**Extracted records**
------------------------------------------------------------

(** The check in terms of the block. *)
Lemma oaep_check_block max_out from param md mgf1md out :
  let md' := default_md EVP_sha1 md in
  let mgf' := default_mgf1 mgf1md md' in
  DigestOk md' -> DigestOk mgf' -> (forall n, alloc_ok n = true) -> bytes_ok from -> len from < 2 ^ 64 ->
  RSA_padding_check_PKCS1_OAEP_mgf1 EVP_sha1 alloc_ok max_out from param md mgf1md = Ok out <->
  exists seed k, len seed = EVP_MD_size md' /\ oaep_block md' mgf' param seed k out = Some from /\ len out <= max_out.
Proof.
  intros md' mgf' Hmd Hmgf Hal Hok Hlt. unfold RSA_padding_check_PKCS1_OAEP_mgf1, oaep_block. fold md'. fold mgf'.
  pose proof (md_size_range (md := md')) as Hs. set (mdlen := EVP_MD_size md') in *. split.
  - destruct (Z.ltb_spec (len from) (1 + 2 * mdlen + 1)); [discriminate |]. rewrite Hal. cbn [negb].
    set (dblen := len from - mdlen - 1). set (ms := load from 1 mdlen). set (mdb := load from (1 + mdlen) dblen).
    assert (Lms : len ms = mdlen) by (unfold ms, load; rewrite len_take; rewrite ?len_drop; lia).
    assert (Lmdb : len mdb = dblen) by (unfold mdb, load; rewrite len_take; rewrite ?len_drop; lia).
    assert (Bmdb : bytes_ok mdb) by (unfold mdb, load; auto with bytes).
    destruct (PKCS1_MGF1 mdlen mdb mgf') as [sm |] eqn:E1; [| discriminate]. cbn [bind_option].
    destruct (MGF1_len mgf' _ _ _ E1 ltac:(lia)) as [Lsm _].
    destruct (PKCS1_MGF1 dblen (xor_bytes sm ms) mgf') as [dm |] eqn:E2; [| discriminate]. cbn [bind_option].
    destruct (MGF1_len mgf' _ _ _ E2 ltac:(lia)) as [Ldm Bdm].
    destruct (md_digest md' param) as [ph |] eqn:E3; [| discriminate]. cbn [bind_option].
    destruct (md_output _ _ E3) as [Lph Bph]. fold mdlen in Lph.
    set (db := xor_bytes dm mdb). assert (Ldb : len db = dblen) by (unfold db; rewrite len_xor_bytes; lia).
    pose proof (oaep_db_check db ph (get from 0) mdlen (bytes_ok_xor _ _ Bdm Bmdb) Bph (bytes_get _ _ Hok) Lph
                  ltac:(lia) ltac:(lia)) as Hdb.
    destruct (oaep_loop _ _ _ _ _) as [[one looking] bad]. cbn [oaep_accepts] in Hdb.
    destruct (Z.lor bad looking =? 0); [| discriminate]. cbn [negb].
    destruct (proj1 (Hdb one) eq_refl) as (Ef & k & msg & Edb & ->).
    assert (Lmsg : len msg = dblen - (mdlen + Z.of_nat k + 1)).
    { rewrite <- Ldb, Edb, !len_app, len_repeat, len_cons. lia. }
    rewrite <- Lmsg. destruct (Z.ltb_spec max_out (len msg)); [discriminate |]. intros Hout.
    replace (drop (mdlen + Z.of_nat k + 1) db) with msg in Hout.
    2:{ rewrite Edb. change (1 :: msg) with ([1] ++ msg). rewrite !app_assoc. symmetry. apply drop_app_exact.
        rewrite !len_app, len_repeat. change (len [1]) with 1. lia. }
    rewrite take_all in Hout by lia. injection Hout as <-.
    exists (xor_bytes sm ms), k. split; [rewrite len_xor_bytes; lia |]. split; [| assumption].
    rewrite <- Edb, Ldb, E2. unfold db. rewrite (xor_bytes_comm dm mdb), xor_bytes_cancel by lia. rewrite E1.
    rewrite (xor_bytes_comm sm ms), xor_bytes_cancel by lia. f_equal. rewrite <- Ef at 1. symmetry. apply oaep_split; lia.
  - intros (seed & k & Hseed & Hb & Hm). fold mdlen in Hseed.
    destruct (md_digest md' param) as [ph |] eqn:E3; [| discriminate]. destruct (md_output _ _ E3) as [Lph Bph]. fold mdlen in Lph.
    set (db := ph ++ repeat 0 k ++ 1 :: out) in *.
    assert (Ldb : len db = mdlen + Z.of_nat k + 1 + len out) by (unfold db; rewrite !len_app, len_repeat, len_cons; lia).
    pose proof (len_nonneg out).
    destruct (PKCS1_MGF1 (len db) seed mgf') as [dm |] eqn:E2; [| discriminate].
    destruct (MGF1_len mgf' _ _ _ E2 ltac:(lia)) as [Ldm Bdm].
    destruct (PKCS1_MGF1 mdlen (xor_bytes db dm) mgf') as [sm |] eqn:E1; [| discriminate].
    destruct (MGF1_len mgf' _ _ _ E1 ltac:(lia)) as [Lsm _].
    assert (Lmdb : len (xor_bytes db dm) = len db) by (rewrite len_xor_bytes; lia).
    assert (Lms : len (xor_bytes seed sm) = mdlen) by (rewrite len_xor_bytes; lia).
    injection Hb as Hfrom. assert (Lf : len from = 1 + mdlen + len db) by (rewrite <- Hfrom, len_cons, len_app; lia).
    rewrite Lf. destruct (Z.ltb_spec (1 + mdlen + len db) (1 + 2 * mdlen + 1)); [lia |]. rewrite Hal. cbn [negb].
    replace (1 + mdlen + len db - mdlen - 1) with (len db) by lia.
    replace (load from 1 mdlen) with (xor_bytes seed sm).
    2:{ rewrite <- Hfrom. change (0 :: xor_bytes seed sm ++ xor_bytes db dm) with ([0] ++ xor_bytes seed sm ++ xor_bytes db dm).
        rewrite <- Lms. change 1 with (len [0]). symmetry. apply load_app_mid. }
    replace (load from (1 + mdlen) (len db)) with (xor_bytes db dm).
    2:{ rewrite <- Hfrom. change (0 :: xor_bytes seed sm ++ xor_bytes db dm) with (([0] ++ xor_bytes seed sm) ++ xor_bytes db dm).
        rewrite <- Lmdb. replace (1 + mdlen) with (len ([0] ++ xor_bytes seed sm)) by (rewrite len_app; change (len [0]) with 1; lia).
        symmetry. apply load_app_end. }
    rewrite E1. cbn [bind_option]. rewrite (xor_bytes_comm seed sm), xor_bytes_cancel_l by lia. rewrite E2. cbn [bind_option].
    rewrite (xor_bytes_comm db dm), xor_bytes_cancel_l by lia.
    assert (Bdb : bytes_ok db).
    { replace db with (xor_bytes dm (xor_bytes db dm)) by (rewrite (xor_bytes_comm db dm); apply xor_bytes_cancel_l; lia).
      apply bytes_ok_xor; [assumption |]. rewrite <- Hfrom in Hok. inversion_clear Hok as [| ? ? _ Hok'].
      now apply bytes_ok_app in Hok' as [_ Hok']. }
    pose proof (oaep_db_check db ph (get from 0) mdlen Bdb Bph (bytes_get _ _ Hok) Lph ltac:(lia) ltac:(lia)) as Hdb.
    cbn [bind_option].
    destruct (oaep_loop _ _ _ _ _) as [[one looking] bad]. cbn [oaep_accepts] in Hdb.
    pose proof (proj2 (Hdb (mdlen + Z.of_nat k)) (conj (f_equal (fun l => get l 0) (eq_sym Hfrom)) (ex_intro _ k (ex_intro _ out (conj eq_refl eq_refl))))) as Hj.
    destruct (Z.lor bad looking =? 0); [| discriminate]. injection Hj as ->. cbn [negb].
    replace (len db - (mdlen + Z.of_nat k + 1)) with (len out) by lia. destruct (Z.ltb_spec max_out (len out)); [lia |].
    f_equal. replace (drop (mdlen + Z.of_nat k + 1) db) with out; [apply take_all; lia |].
    unfold db. change (1 :: out) with ([1] ++ out). rewrite !app_assoc. symmetry. apply drop_app_exact.
    rewrite !len_app, len_repeat. change (len [1]) with 1. lia.
Qed.

Lemma oaep_block_total md mgf param seed k msg : DigestOk md -> DigestOk mgf ->
  (forall x, md_digest md x <> None) -> (forall x, md_digest mgf x <> None) ->
  len seed = EVP_MD_size md -> bytes_ok seed -> bytes_ok msg ->
  exists em, oaep_block md mgf param seed k msg = Some em /\ bytes_ok em /\
    len em = 2 * EVP_MD_size md + 2 + Z.of_nat k + len msg.
Proof.
  intros Hmd Hmgf Ht1 Ht2 Hs Bs Bm. unfold oaep_block. pose proof (md_size_range (md := md)).
  destruct (md_digest md param) as [lhash |] eqn:Eh; [| now apply Ht1 in Eh].
  destruct (md_output _ _ Eh) as [Lh Bh]. set (db := lhash ++ repeat 0 k ++ 1 :: msg).
  assert (Ldb : len db = EVP_MD_size md + Z.of_nat k + 1 + len msg) by (unfold db; rewrite !len_app, len_repeat, len_cons; lia).
  assert (Bdb : bytes_ok db).
  { unfold db. apply bytes_ok_app. split; [assumption |]. apply bytes_ok_app. split.
    - apply Forall_forall. intros x Hx. apply repeat_spec in Hx. unfold byte_ok. lia.
    - constructor; [unfold byte_ok; lia | assumption]. }
  pose proof (len_nonneg msg).
  destruct (mgf1_total mgf seed (len db) Ht2 ltac:(lia)) as [dm E2]. rewrite E2.
  destruct (MGF1_len mgf _ _ _ E2 ltac:(lia)) as [Ldm Bdm].
  destruct (mgf1_total mgf (xor_bytes db dm) (EVP_MD_size md) Ht2 ltac:(lia)) as [sm E1]. rewrite E1.
  destruct (MGF1_len mgf _ _ _ E1 ltac:(lia)) as [Lsm Bsm].
  eexists. split; [reflexivity |]. split.
  - constructor; [unfold byte_ok; lia |]. apply bytes_ok_app. split; now apply bytes_ok_xor.
  - rewrite len_cons, len_app, !len_xor_bytes. lia.
Qed.

(** OAEP is exact. The check returns [out] if and only if the input is the
    EME-OAEP encoding of [out] under the label for some seed and amount of zero
    padding, and [out] fits. Padding, when memory and the digests do not fail
    and the data fits with its overhead of two digests and two bytes, fills the
    buffer with a block from which the check with the same label and digests
    recovers the data, whatever seed was drawn. *)
Lemma oaep_exact :
  (forall max_out from param md mgf1md out,
    let md' := default_md EVP_sha1 md in
      let mgf' := default_mgf1 mgf1md md' in
      DigestOk md' -> DigestOk mgf' -> (forall n, alloc_ok n = true) -> bytes_ok from -> len from < 2 ^ 64 ->
      RSA_padding_check_PKCS1_OAEP_mgf1 EVP_sha1 alloc_ok max_out from param md mgf1md = Ok out <->
      exists seed k, len seed = EVP_MD_size md' /\ oaep_block md' mgf' param seed k out = Some from /\ len out <= max_out) /\
  (forall to from param md mgf1md g max_out,
    let md' := default_md EVP_sha1 md in
      let mgf' := default_mgf1 mgf1md md' in
      DigestOk md' -> DigestOk mgf' -> (forall n, alloc_ok n = true) ->
      (forall x, md_digest md' x <> None) -> (forall x, md_digest mgf' x <> None) ->
      (forall i, byte_ok (stream g i)) -> bytes_ok from -> len to < 2 ^ 64 -> len from <= max_out ->
      len from + 2 * EVP_MD_size md' + 2 <= len to ->
      exists em, fst (RSA_padding_add_PKCS1_OAEP_mgf1 EVP_sha1 alloc_ok to from param md mgf1md g) = Ok em /\
        len em = len to /\
        RSA_padding_check_PKCS1_OAEP_mgf1 EVP_sha1 alloc_ok max_out em param md mgf1md = Ok from).
Proof.
  split.
  { intros max_out from param md mgf1md out. apply oaep_check_block. }
  { intros to from param md mgf1md g max_out md' mgf' Hmd Hmgf Hal Ht1 Ht2 Hg Bf Hto Hm Hl. pose proof (md_size_range (md := md')) as Hs.
    rewrite oaep_add_block by assumption. fold md'. fold mgf'.
    set (seed := fst (RAND_bytes (EVP_MD_size md') g)).
    assert (Ls : len seed = EVP_MD_size md') by (apply RAND_bytes_len; lia).
    assert (Bs : bytes_ok seed) by (apply Forall_map, Forall_forall; intros; apply Hg).
    set (k := Z.to_nat (len to - len from - 2 * EVP_MD_size md' - 2)).
    destruct (oaep_block_total md' mgf' param seed k from Hmd Hmgf Ht1 Ht2 Ls Bs Bf) as (em & E & Bem & Lem).
    rewrite E. exists em. split; [reflexivity |]. split; [unfold k in Lem; lia |].
    apply oaep_check_block; try assumption; [unfold k in Lem; lia |]. exists seed, k. now repeat split. }
Qed.
End Oaep.

(** ** PSS *)

Section Pss.
Variable alloc_ok : Z -> bool.

(** EMSA-PSS encoding into [emLen] bytes of which the top [8 - MSBits] bits are
    clear ([MSBits] zero: whole bytes). *)
Definition pss_block (Hash mgf : EVP_MD) (MSBits emLen : Z) (mHash salt : list Z) : option (list Z) :=
  let hLen := EVP_MD_size Hash in
  let* H := md_digest Hash (kPSSZeroes ++ take hLen mHash ++ salt) in
  let* mask := PKCS1_MGF1 (emLen - hLen - 1) H mgf in
  let DB := repeat 0 (Z.to_nat (emLen - len salt - hLen - 2)) ++ 1 :: salt in
  Some (clear_top MSBits (xor_bytes mask DB) ++ H ++ [188]).

Definition pss_lead (n : Z) : list Z := if Z.land (BN_num_bits n - 1) 7 =? 0 then [0] else [].

(** The encoded message for a modulus, with a zero byte in front if needed. *)
Definition pss_em (Hash mgf : EVP_MD) (n : Z) (mHash salt : list Z) : option (list Z) :=
  let* b := pss_block Hash mgf (Z.land (BN_num_bits n - 1) 7) (RSA_size n - len (pss_lead n)) mHash salt in
  Some (pss_lead n ++ b).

------------------------------------------------------------

**Work instructions**
Your task for the entries above: copy exactly the span starting with the line with "assert (Ldb : len db = EVP_MD_size" and going on through the line with "and the data", both lines included, and nothing else.

**Answer below**
  assert (Ldb : len db = EVP_MD_size md + Z.of_nat k + 1 + len msg) by (unfold db; rewrite !len_app, len_repeat, len_cons; lia).
  assert (Bdb : bytes_ok db).
  { unfold db. apply bytes_ok_app. split; [assumption |]. apply bytes_ok_app. split.
    - apply Forall_forall. intros x Hx. apply repeat_spec in Hx. unfold byte_ok. lia.
    - constructor; [unfold byte_ok; lia | assumption]. }
  pose proof (len_nonneg msg).
  destruct (mgf1_total mgf seed (len db) Ht2 ltac:(lia)) as [dm E2]. rewrite E2.
  destruct (MGF1_len mgf _ _ _ E2 ltac:(lia)) as [Ldm Bdm].
  destruct (mgf1_total mgf (xor_bytes db dm) (EVP_MD_size md) Ht2 ltac:(lia)) as [sm E1]. rewrite E1.
  destruct (MGF1_len mgf _ _ _ E1 ltac:(lia)) as [Lsm Bsm].
  eexists. split; [reflexivity |]. split.
  - constructor; [unfold byte_ok; lia |]. apply bytes_ok_app. split; now apply bytes_ok_xor.
  - rewrite len_cons, len_app, !len_xor_bytes. lia.
Qed.

(** OAEP is exact. The check returns [out] if and only if the input is the
    EME-OAEP encoding of [out] under the label for some seed and amount of zero
    padding, and [out] fits. Padding, when memory and the digests do not fail
    and the data fits with its overhead of two digests and two bytes, fills the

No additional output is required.